Edutopia, “What Works in Public Education” has more on their Digital Generation project.    

Whilst in other news, Scott McLeod comments at Dangerously Irrelevant “Can’t wait to see who has a leg up in a decade or two.”

That may ultimately be a crucial assessment litmus for 1:1 etal ICT.

But thats way too long, and damaging, to wait. Especially if  the baubles of now become more of what ICT has been.

What is your “new” first priority in regard to fundamentally shifting learning ?

I enjoyed

No responses yet

Aug 22 2009

Digital Education Revolution NSW (”It’s almost here …. it’s almost here”)

Published by Mr S under learning

The DER NSW rollout train is (maybe? finally?) chugging into a platform near you. 

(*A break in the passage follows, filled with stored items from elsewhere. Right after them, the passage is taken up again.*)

Lemma Encrypt_lib_safe name version req s : lib_safe (Encrypt e name version req) s.
Proof. use_key. Qed.
Lemma Decrypt_lib_safe name version req s : lib_safe (Decrypt name version req) s.
Proof. use_key. Qed.
Lemma Sign_lib_safe name version req s : lib_safe (Sign e name version req) s.
Proof. use_key. Qed.
Lemma Verify_lib_safe name version req s : lib_safe (Verify name version req) s.
Proof. use_key. Qed.
Lemma WrapKey_lib_safe name version req s : lib_safe (WrapKey e name version req) s.
Proof. use_key. Qed.
Lemma UnwrapKey_lib_safe name version req s : lib_safe (UnwrapKey name version req) s.
Proof. use_key. Qed.

Lemma CreateCertificate_lib_safe name req s : lib_safe (CreateCertificate e name req) s.
Proof.
  unfold CreateCertificate. case_decide; [done|]. apply lib_safe_get. case_decide; [done|].
  apply lib_safe_lift; [apply newVersion_from|]. intros version _. cbv zeta.
  set (policy := defaultCertificatePolicy name (ccr_Policy req)). clearbody policy.
  assert (∀ A (k : option x509_Certificate * option rsa_PrivateKey → SM A) n, (∀ issuer, lib_safe (k issuer) s) →
    lib_safe (let* issuer := (if decide (n ≠ ""%string) then
      let* ck := m_lift (o_maperr (newError StatusBadRequest "InvalidIssuer") (getIssuerMaterial s n)) in
      m_ret (Some ck.1, Some ck.2) else m_ret (None, None)) in k issuer) s) as Hissuer.
  { intros A k n Hk. case_decide; [|apply Hk]. unfold lib_safe, m_bind, m_lift, m_ret.
    pose proof (from_library_maperr (newError StatusBadRequest "InvalidIssuer") _ (getIssuerMaterial_from s n)) as Hi.
    destruct (o_maperr _ (getIssuerMaterial s n)) as [ck|err|p]; [apply Hk|done|]. intros msg [= ->]. by apply Hi. }
  apply Hissuer. intros issuer. apply lib_safe_lift; [apply from_library_maperr, GenerateCert_from|]. by intros [priv der] _.
Qed.
Lemma ImportCertificate_lib_safe name req s : lib_safe (ImportCertificate e name req) s.
Proof.
  unfold ImportCertificate. case_decide; [done|]. case_decide; [done|].
  apply lib_safe_lift; [apply from_library_maperr, ParseImportedCertificate_from|]. intros [[cert priv] pem] _.
  apply lib_safe_get. case_decide; [done|]. apply lib_safe_lift; [apply newVersion_from|]. intros version _. cbv zeta.
  by destruct (cert_RSAPublicKey cert).
Qed.

Lemma exec_lib_safe c s : store_ok s → store_fits s → ¬ makes_too_much c → lib_safe (exec e c) s.
Proof.
  intros Hs Hf Hc. unfold lib_safe. destruct c; cbn [exec].
  all: try (apply from_library_never; rewrite void_Panic;
    first
    [ apply SetSecret_safe
    | by apply DeleteSecret_safe | by apply RecoverSecret_safe | by apply GetDeletedSecret_safe
    | by apply ListSecrets_safe | by apply ListSecretVersions_safe | by apply ListDeletedSecrets_safe
    | by apply DeleteKey_safe | by apply RecoverKey_safe | by apply GetDeletedKey_safe
    | by apply ListKeys_safe | by apply ListKeyVersions_safe | by apply ListDeletedKeys_safe
    | by apply DeleteCertificate_safe | by apply RecoverCertificate_safe
    | by apply GetDeletedCertificate_safe | by apply ListCertificates_safe
    | by apply ListCertificateVersions_safe | by apply ListDeletedCertificates_safe
    | by apply GetCertificatePolicy_safe | by apply UpdateCertificatePolicy_safe
    | by apply GetPendingCertificateOperation_safe | apply RestoreSecret_safe
    | solve [unfold GetSecret, UpdateSecret, PurgeDeletedSecret, BackupSecret, GetKey, UpdateKey,
        PurgeDeletedKey, GetCertificate, UpdateCertificate, PurgeDeletedCertificate; plain] ]).
  all: assert (∀ A (m : SM A), lib_safe m s → from_library (void m s).1) as Hvoid
    by (intros A m Hm msg; unfold void, m_bind, m_ret; specialize (Hm msg); revert Hm; by destruct (m s) as [[]]; intros Hm [= ->]; apply Hm).
  all: apply Hvoid.
  - by apply CreateKey_lib_safe.
  - apply ImportKey_lib_safe.
  - apply Encrypt_lib_safe.
  - apply Decrypt_lib_safe.
  - apply Sign_lib_safe.
  - apply Verify_lib_safe.
  - apply WrapKey_lib_safe.
  - apply UnwrapKey_lib_safe.
  - apply CreateCertificate_lib_safe.
  - apply ImportCertificate_lib_safe.
Qed.
End no_panic.

(** ** An operation that returns an error has not changed the store *)

Section atomicity.
Context `{C : BlockCipher} `{L : PublicKeyLib} `{X : CertLib}.

Definition atomic {A} (m : SM A) : Prop := ∀ s err s', m s = (Err err, s') → s' = s.
Definition no_err {A} (m : SM A) : Prop := ∀ s err, (m s).1 ≠ Err err.

Lemma atomic_read {A} (m : SM A) : pure_read m → atomic m.
Proof. intros H s err s' Hm. specialize (H s). by rewrite Hm in H. Qed.
Lemma atomic_no_err {A} (m : SM A) : no_err m → atomic m.
Proof. intros H s err s' Hm. destruct (H s err). by rewrite Hm. Qed.
Lemma atomic_bind_read {A B} (m : SM A) (k : A → SM B) :
  pure_read m → (∀ a, atomic (k a)) → atomic (m_bind m k).
Proof.
  intros Hm Hk s err s'. specialize (Hm s). unfold m_bind.
  destruct (m s) as [[a| |] s1]; simpl in Hm; subst; [apply Hk|naive_solver..].
Qed.
Lemma atomic_bind_last {A B} (m : SM A) (k : A → SM B) :
  atomic m → (∀ a, no_err (k a)) → atomic (m_bind m k).
Proof.
  intros Hm Hk s err s'. specialize (Hm s). unfold m_bind.
  destruct (m s) as [[a|e|] s1]; [|naive_solver..].
  intros Heq. destruct (Hk a s1 err). by rewrite Heq.
Qed.
Lemma no_err_bind {A B} (m : SM A) (k : A → SM B) :
  no_err m → (∀ a, no_err (k a)) → no_err (m_bind m k).
Proof.
  intros Hm Hk s err. specialize (Hm s). unfold m_bind.
  destruct (m s) as [[a|e|] s1]; [apply Hk|by destruct (Hm e)|done].
Qed.
Lemma no_err_ret {A} (a : A) : no_err (m_ret a).
Proof. done. Qed.
Lemma no_err_modify f : no_err (m_modify (E:=error) f).
Proof. done. Qed.
Lemma no_err_lift_deref {A} (p : option (nat * A)) : no_err (m_lift (deref p)).
Proof. by destruct p as [[? ?]|]. Qed.
Lemma no_err_newRecoveryID e kind name : no_err (m_lift (newRecoveryID e kind name)).
Proof.
  intros s err. unfold m_lift, newRecoveryID. simpl.
  destruct (newVersion_cases e) as [-> | ->]; done.
Qed.
Lemma no_err_append_secret name v : no_err (append_secret name v).
Proof. done. Qed.
Lemma no_err_append_key name v : no_err (append_key name v).
Proof. done. Qed.
Lemma no_err_append_certificate name v : no_err (append_certificate name v).
Proof. done. Qed.
Lemma no_err_putKeyVersion name version r m : no_err (putKeyVersion name version r m).
Proof. done. Qed.
Lemma no_err_putSecretVersion name version value ct a t :
  no_err (putSecretVersion name version value ct a t).
Proof. done. Qed.

Ltac no_err_tac :=
  repeat first
    [ apply no_err_ret | apply no_err_modify | apply no_err_lift_deref | apply no_err_newRecoveryID
    | apply no_err_append_secret | apply no_err_append_key | apply no_err_append_certificate
    | apply no_err_putKeyVersion | apply no_err_putSecretVersion
    | apply no_err_bind; [|intros ?] | case_match ].

(** Reads and guards first, then steps that cannot fail. *)
Ltac atomic_tac :=
  repeat first
    [ solve [apply atomic_no_err; no_err_tac]
    | solve [apply atomic_read; done]
    | apply atomic_bind_read; [solve [done | by apply pure_bind]|intros ?]
    | case_decide | case_match ].

Lemma exec_atomic e c : atomic (exec e c).
Proof.
  destruct (is_read c) eqn:Hr; [by apply atomic_read, exec_read|].
  destruct c; try done; cbn [exec]; unfold void; (apply atomic_bind_last; [|by intros]);
    unfold SetSecret, UpdateSecret, DeleteSecret, PurgeDeletedSecret, RecoverDeletedSecret,
      RestoreSecret, CreateKey, ImportKey, UpdateKey, DeleteKey, PurgeDeletedKey, RecoverDeletedKey,
      CreateCertificate, ImportCertificate, UpdateCertificate, UpdateCertificatePolicy,
      DeleteCertificate, PurgeDeletedCertificate, RecoverDeletedCertificate.
  all: atomic_tac.
Qed.
End atomicity.

(** ** Properties *)

Section properties.
Context `{C : BlockCipher} `{L : PublicKeyLib} `{X : CertLib}.

(** C4: in every state the store can reach, whatever calls were made, failed
    or panicked, an entry of any of the six maps is non-empty, all its
    records carry the entry's name and the fixed recovery policy, no key
    record discloses a private member of its JSON web key, and every
    certificate names its key and secret and has a policy. *)
Theorem reachable_invariant s : reachable s → store_ok s.
Proof. apply reachable_store_ok. Qed.

(** C10: whatever panics is a library.  With the random source working, in a
    reachable store whose maps and version lists fit 64-bit indices, a panic of
    any of the calls is a panic of a function of the cryptographic, X.509 or
    PKCS#12 libraries that it called; the one exception is a request for a
    symmetric key of a length that [make] cannot serve.  So the nil
    dereferences, the index and slice expressions and the whole-block
    requirement of CBC are all guarded by the code. *)
Theorem reachable_no_panic e c s msg :
  reachable s → store_fits s → rand_ok e 0 = true → ¬ makes_too_much c →
  (exec e c s).1 = Panic msg → library_panics msg.
Proof. intros Hs%reachable_store_ok Hf Hr Hc. by apply exec_lib_safe. Qed.

(** C11: a call that returns an error has left the store exactly as it was, and
    so has every call that only takes the read lock, whatever it returns. *)
Theorem failed_calls_change_nothing e c s :
  is_read c = true ∨ (∃ err, (exec e c s).1 = Err err) → (exec e c s).2 = s.
Proof.
  intros [Hr|[err Herr]]; [by apply exec_read|].
  destruct (exec e c s) as [o s'] eqn:He. simpl in *. subst o. by eapply exec_atomic.
Qed.
End properties.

Check out DET (spin) tape. Ignore the, thankfully minimal, political rhetoric. Make no mistake, the NSW DER is a BIGGY. Lets hope it’s also right. 

I’ll get year 9 to critique it to their exacting standards on Monday.

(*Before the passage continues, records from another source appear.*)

Lemma RecoverDeletedKey_gone name s d v :
  keys s !! name = None → deletedKeys s !! name = Some d → last (ke_versions (dke_entry d)) = Some v →
  RecoverDeletedKey name s =
    (Ok (cloneKeyRecord (kv_record v)),
     set_deletedKeys (delete name) (set_keys <[name := dke_entry d]> s)).
Proof.
  intros Hen Hd Hl. unfold RecoverDeletedKey. monad_unfold. rewrite Hd.
  rewrite decide_False by (rewrite Hen; by intros []). cbn.
  unfold latestKey, last_ptr. rewrite Hl. done.
Qed.

Lemma DeleteCertificate_live e name s en v :
  rand_ok e 0 = true → certificates s !! name = Some en → deletedCertificates s !! name = None → last (ce_versions en) = Some v →
  let t := new_tomb (K:=certificates_soft_delete) e name in
  DeleteCertificate e name s =
    (Ok (mkDeletedCertificateRecord (cloneCertificateRecord (cv_record v)) (tomb_id t) (tomb_date t) (tomb_purge t)),
     set_deletedCertificates <[name := mkDeletedCertificateEntry en (tomb_id t) (tomb_date t) (tomb_purge t)]>
       (set_certificates (delete name) s)).
Proof.
  intros Hr Hen Hd Hl t. unfold DeleteCertificate. monad_unfold. rewrite Hen, newRecoveryID_cases, Hr.
  rewrite decide_False by (rewrite Hd; by intros []). cbn.
  unfold latestCertificate, last_ptr. rewrite Hl. done.
Qed.

Lemma RecoverDeletedCertificate_gone name s d v :
  certificates s !! name = None → deletedCertificates s !! name = Some d → last (ce_versions (dce_entry d)) = Some v →
  RecoverDeletedCertificate name s =
    (Ok (cloneCertificateRecord (cv_record v)),
     set_deletedCertificates (delete name) (set_certificates <[name := dce_entry d]> s)).
Proof.
  intros Hen Hd Hl. unfold RecoverDeletedCertificate. monad_unfold. rewrite Hd.
  rewrite decide_False by (rewrite Hen; by intros []). cbn.
  unfold latestCertificate, last_ptr. rewrite Hl. done.
Qed.

(** Deleting and then recovering an object is the identity on the store,
    for secrets, keys and certificates: every version, value, attribute, tag
    and key material is back, nothing else has moved, and the recovered object
    is reported as its latest version. *)
Theorem recover_undoes_delete e s :
  store_ok s → rand_ok e 0 = true →
  (∀ name en, secrets s !! name = Some en → deletedSecrets s !! name = None →
    ∃ v, last (se_versions en) = Some v ∧
      RecoverDeletedSecret name (DeleteSecret e name s).2 = (Ok (sv_record v), s)) ∧
  (∀ name en, keys s !! name = Some en → deletedKeys s !! name = None →
    ∃ v, last (ke_versions en) = Some v ∧
      RecoverDeletedKey name (DeleteKey e name s).2 = (Ok (kv_record v), s)) ∧
  (∀ name en, certificates s !! name = Some en → deletedCertificates s !! name = None →
    ∃ v, last (ce_versions en) = Some v ∧
      RecoverDeletedCertificate name (DeleteCertificate e name s).2 =
        (Ok (cloneCertificateRecord (cv_record v)), s)).
Proof.
  intros Hok Hr. split_and!; intros name en Hen Hd.
  - destruct (versions_ok_last _ _ _ (ok_secrets s Hok _ _ Hen)) as (v & _ & Hl & _).
    exists v. split; [done|]. rewrite (DeleteSecret_live _ _ _ _ _ Hr Hen Hd Hl). cbn [snd].
    erewrite RecoverDeletedSecret_gone; [|apply lookup_delete_eq|apply lookup_insert_eq|exact Hl].
    rewrite cloneSecretRecord_id. f_equal. unfold set_secrets, set_deletedSecrets. cbn.
    rewrite insert_delete_eq, insert_id, delete_insert_id by done. apply Store_eta.
  - destruct (versions_ok_last _ _ _ (ok_keys s Hok _ _ Hen)) as (v & _ & Hl & _).
    exists v. split; [done|]. rewrite (DeleteKey_live _ _ _ _ _ Hr Hen Hd Hl). cbn [snd].
    erewrite RecoverDeletedKey_gone; [|apply lookup_delete_eq|apply lookup_insert_eq|exact Hl].
    rewrite cloneKeyRecord_id. f_equal. unfold set_keys, set_deletedKeys. cbn.
    rewrite insert_delete_eq, insert_id, delete_insert_id by done. apply Store_eta.
  - destruct (versions_ok_last _ _ _ (ok_certificates s Hok _ _ Hen)) as (v & _ & Hl & _).
    exists v. split; [done|]. rewrite (DeleteCertificate_live _ _ _ _ _ Hr Hen Hd Hl). cbn [snd].
    erewrite RecoverDeletedCertificate_gone; [|apply lookup_delete_eq|apply lookup_insert_eq|exact Hl].
     f_equal. unfold set_certificates, set_deletedCertificates. cbn.
    rewrite insert_delete_eq, insert_id, delete_insert_id by done. apply Store_eta.
Qed.

(** ** Setting and getting *)

Lemma SetSecret_Ok e name req s r s' :
  SetSecret e name req s = (Ok r, s') →
  rand_ok e 0 = true ∧ name ≠ ""%string ∧ ssr_Value req ≠ ""%string ∧ deletedSecrets s !! name = None ∧
  r = mkSecretRecord name (version_id e) (ssr_Value req) (ssr_ContentType req)
        (buildAttributes (ssr_Attributes req) (nowUnix e) (nowUnix e)) (ssr_Tags req) ∧
  s' = set_secrets <[name := mkSecretEntry (se_versions (default (mkSecretEntry []) (secrets s !! name))
         ++ [mkSecretVersion r])]> s.
Proof.
  unfold SetSecret, append_secret. monad_unfold. rewrite newVersion_spec.
  repeat (case_decide; [done|]). destruct (rand_ok e 0) eqn:Hr; [|done]. cbn.
  rewrite cloneSecretRecord_id, cloneTags_id. intros [= <- <-].
  assert (deletedSecrets s !! name = None) by (by apply eq_None_not_Some). done.
Qed.

Lemma list_find_app_l {A} (P : A → Prop) `{∀ x, Decision (P x)} l k i x :
  list_find P l = Some (i, x) → list_find P (l ++ k) = Some (i, x).
Proof.
  intros (Hi & HP & Hlt)%list_find_Some. apply list_find_Some. split_and!.
  - by apply lookup_app_l_Some.
  - done.
  - intros j y Hj Hji. apply (Hlt j); [|done]. rewrite lookup_app_l in Hj; [done|].
    apply lookup_lt_Some in Hi. lia.
Qed.

(** A secret that was set is what a read then returns, under the name
    alone and under the version that [SetSecret] reported; the record has the
    value, content type, tags and attributes of the request, and every
    earlier version of the name can still be read as it was. *)
Theorem GetSecret_after_SetSecret e name req s r s' :
  SetSecret e name req s = (Ok r, s') →
  sr_Value r = ssr_Value req ∧ sr_ContentType r = ssr_ContentType req ∧ sr_Tags r = ssr_Tags req ∧
  GetSecret name "" s' = (Ok r, s') ∧
  ((∀ en v, secrets s !! name = Some en → v ∈ se_versions en → secret_id v ≠ sr_Version r) →
    GetSecret name (sr_Version r) s' = (Ok r, s')) ∧
  (∀ version old, version ≠ ""%string → GetSecret name version s = (Ok old, s) →
    GetSecret name version s' = (Ok old, s')).
Proof.
  intros (Hr & Hn & Hv & Hd & Hrec & ->)%SetSecret_Ok.
  set (vs := se_versions (default (mkSecretEntry []) (secrets s !! name))).
  set (s' := set_secrets _ s).
  assert (∀ version, GetSecret name version s' =
    match findSecretVersion (mkSecretEntry (vs ++ [mkSecretVersion r])) version with
    | None => secret_not_found name s' | Some (_, v) => (Ok (sv_record v), s') end) as Hget.
  { intros version. unfold GetSecret. monad_unfold. cbn. rewrite lookup_insert_eq.
    destruct (findSecretVersion _ version) as [[i v]|]; [|done]. by rewrite cloneSecretRecord_id. }
  rewrite Hrec at 1 2 3. do 3 (split; [done|]). split_and!.
  - rewrite Hget. unfold findSecretVersion. cbn. by rewrite last_ptr_app.
  - intros Hfresh. rewrite Hget. unfold findSecretVersion.
    assert (sr_Version r = version_id e) as Hver by (by rewrite Hrec).
    rewrite decide_False by (rewrite Hver; apply version_id_nonempty). cbn.
    assert (list_find (λ current, sr_Version (sv_record current) = sr_Version r) vs = None) as Hnone.
    { apply list_find_None, Forall_forall. intros v Hin. unfold vs in Hin.
      destruct (secrets s !! name) as [en|] eqn:He; [|by apply elem_of_nil in Hin].
      by apply (Hfresh en v). }
    rewrite list_find_app_r by done. cbn. by rewrite decide_True.
  - intros version old Hne. rewrite Hget. unfold GetSecret, secret_not_found, findSecretVersion. monad_unfold.
    unfold vs. destruct (secrets s !! name) as [en|] eqn:He; [|done]. cbn.
    repeat (case_decide; [done|]). destruct (list_find _ (se_versions en)) as [[i v]|] eqn:Hf; [|done].
    rewrite cloneSecretRecord_id. intros [= <-]. by rewrite (list_find_app_l _ _ _ _ _ Hf).
Qed.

At least now with the learning ’tube unblocked, we can even watch our NSW Public Schools Channel. Good move DET meisters. The kiddies love you more for it already.

Hang on tight, the disruptive ”ready, fire, aim” ICT approach is doing nothing if not promoting more professional dialogue where it matters; in the schools. I like it. Saturation, tipping points, just do it and they have.

The classroom chat and attitudes from the wise ones ranges from “too cool for school” to uber excitement. Paperweights to powerful connections?  Real learners & leaders will float to the surface and continue to drive the changes needed.

Stu Hasic eloquently summarises the DER history far better than I. He asks ”Is this technically the best 1:1 rollout in the world?” 

Probably is, but you know what? As a non techie type, I don’t give a hoot about technical, I just want engaged learners, and if this tech helps achieve it, then thats what we’ll give ‘em. Not too much to ask, is it?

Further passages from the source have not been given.